In striking down the proposed amendment, the rights currently offered are likely to remain the same. Namely, the current version of the CCPA only permits a private right of action in the event that a consumer’s non-encrypted or non-redacted personal information is subject to breach due to a business’s failure to implement reasonable security safeguards, businesses are given 30 days to cure any alleged violation after being notified of the alleged noncompliance, and businesses may seek the advice of the Attorney General on how to comply with the CCPA.

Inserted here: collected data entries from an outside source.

(* ===== verification/SpaceDemo.v ===== *)
(** * A small machine

    A concrete state that meets the invariant of the address spaces: the buddy
    allocator over 64 frames, a swap device in memory, files that are byte
    strings, and one space with private, stack and shared regions, none of
    whose pages was touched yet. *)

From S2P Require Import Prelude Errno UAccess Vma BuddyModel BuddyList BuddyInv BuddyOps BuddyAlloc BuddyRange BuddySpec FrameBuddy Frame Paging PagingProofs Cgroup Swap AddrSpace PhysInv PteBits SpaceInv.

#[export] Instance byte_files : MappedFile (list Z) := {
  pread f off n := take (Z.to_nat n) (drop (Z.to_nat off) f);
  shared_mmap _ := None;
}.

Definition demo_rw : Z := Z.lor Prot.READ Prot.WRITE.

Definition demo_regions : list (Region (list Z)) := [
  mkRegion 0x400000 0x402000 demo_rw false None None 0;
  mkRegion 0x500000 0x501000 Prot.READ false (Some (mkBacking [1; 2; 3] 0 3)) None 0;
  mkRegion 0x600000 0x602000 demo_rw false None (Some 0) 0;
  mkRegion 0x7fff0000 0x7fff2000 demo_rw true None None 0].

Definition demo_space : AddressSpace (list Z) := mkSpace demo_frame.1 demo_regions 0x402000 0x400000 MMAP_TOP None 0.

Definition demo_st : St Buddy.t (Z * gmap Z (list Z)) (list Z) := mkSt demo_phys (Some demo_swap) ∅ {[0]} ∅ demo_space.

Definition demo_ghost : Ghost := mkGhost demo_free_frames {[demo_frame.1]} demo_own ∅ ∅ none.

Lemma demo_regions_wf : regions_wf demo_regions.
Proof.
  split.
  - repeat apply Forall_cons_2; [..|by apply Forall_nil]; split; simpl; try done; (split; [|done]); intros b [= <-]; done.
  - repeat (apply FOP_cons; [repeat (apply Forall_cons; split; [by left|]); by apply Forall_nil|]). apply FOP_nil.
Qed.

#[local] Opaque demo_frame demo_phys.

Lemma root_only (f t root x : Z) : ({[f := (f, 3%nat, 0)]} : gmap Z (Z * nat * Z)) !! t ≠ Some (root, 0%nat, x).
Proof. intros [_ E]%lookup_singleton_Some. discriminate E. Qed.

(** A root table with no user entry translates nothing. *)
Lemma demo_pte root va : root_ok demo_own root → user_va va → pte demo_phys root va = 0.
Proof.
  intros Hr Hva. destruct demo_paging as [Hp _]. pose proof (pi_wf _ _ _ _ Hp) as Hwf.
  destruct (leaf_entry_ok demo_own demo_phys root va Hwf Hva Hr) as (o & _ & Ho).
  destruct o as [[t i]|]; simpl in Ho.
  - destruct Ho as (_ & Ht & _). by destruct (root_only demo_frame.1 t root (prefix va 1)).
  - destruct Ho as [_ Hno]. by eapply pte_missing.
Qed.

(** Memory without user pages. *)
Lemma fresh_phys_inv {A} `{FrameAllocatorLaws A} F U own (p : Phys A) :
  paging_inv F U own p → refs p = ∅ → (∀ root va, root_ok own root → user_va va → pte p root va = 0) → U ⊆ dom own →
  (∀ f, f ∈ F ∪ U → f / PAGE_SIZE < ref_frames p) → phys_inv ∅ F U own ∅ (λ f, obj_refs ∅ f + none f + none f) p.
Proof.
  intros Hp Hrefs Hpte HU Hram. assert (∀ f, count p f = 0) as Hc by (intros f; unfold count; by rewrite Hrefs).
  split; try done.
  - split; [|done]. intros root va Hr Hva _. by apply Hpte.
  - intros f. by rewrite Hc.
  - intros f. by rewrite Hc.
  - intros f Hf. left. by apply HU.
Qed.

Lemma demo_ram f : f ∈ demo_free_frames ∪ {[demo_frame.1]} → f / PAGE_SIZE < 64.
Proof.
  assert (demo_frame.1 / PAGE_SIZE < 64) as Hroot by (apply Z.ltb_lt; vm_compute; reflexivity).
  intros [Hf|E%elem_of_singleton]%elem_of_union; [|by rewrite E].
  apply elem_of_difference in Hf as [(i & -> & Hi)%elem_of_map _]. unfold frame_of. rewrite Z.div_mul by done.
  unfold l_demo in Hi. cbn [l_free] in Hi. rewrite elem_of_union, elem_of_intersection, elem_of_zrange in Hi. destruct Hi as [[]%not_elem_of_empty|Hi]; lia.
Qed.

Lemma demo_phys_inv : phys_inv ∅ demo_free_frames {[demo_frame.1]} demo_own ∅ (λ f, obj_refs ∅ f + none f + none f) demo_phys.
Proof.
  apply fresh_phys_inv; [apply demo_paging|reflexivity|exact demo_pte| |exact demo_ram].
  unfold demo_own. by rewrite dom_singleton_L.
Qed.

Lemma demo_live r o : r ∈ demo_regions → shared r = Some o → o = 0.
Proof.
  intros Hr Ho. assert (Forall (λ r, shared r = Some o → o = 0) demo_regions) as Hall
    by (repeat apply Forall_cons_2; [naive_solver..|by apply Forall_nil]).
  rewrite Forall_forall in Hall. by apply (Hall r).
Qed.

Lemma demo_inv : inv ∅ none [] demo_ghost demo_st.
Proof.
  split; [| |by apply Forall_nil|by apply Forall_nil].
  - split; [exact demo_phys_inv|done|done|done|done| |done|done]. split; [apply demo_swap_rep|done].
  - split; [apply demo_paging|apply demo_regions_wf| |done].
    intros r o Hr Ho. rewrite (demo_live r o Hr Ho). by apply elem_of_singleton.
Qed.

Lemma demo_room n : 0 ≤ n → n + 1 < U16 → room n demo_phys.
Proof. intros H0 H1. split_and!; [done|done|]. intros f. change (count demo_phys f) with 0. lia. Qed.

Lemma demo_stack_room : stack_room demo_regions.
Proof. unfold stack_room. repeat apply Forall_cons_2; [done..|by apply Forall_nil]. Qed.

Following the bill’s rejection, Senator Jackson commented that “Californians overwhelmingly support stronger consumer privacy protections” and “I'm disappointed, but the fight for our fundamental right to privacy in this digital age is too important for any of us to give up on now.” The only other bill to contain an expansion of the private right of action, Assembly Bill 1760, failed in the Assembly Privacy Committee in April. With the California Senate’s rejection of Senate Bill 561, this means the private right of action will remain limited to data breaches.
Unlike Senator Jackson, businesses in California likely welcome the rejection of the recent bill. As businesses are bracing for a flood of class action complaints under CCPA, the deluge may have become overwhelming had Senate Bill 561 passed. Still, all businesses impacted by CCPA should ensure that they are taking appropriate measures to prepare themselves for the new law.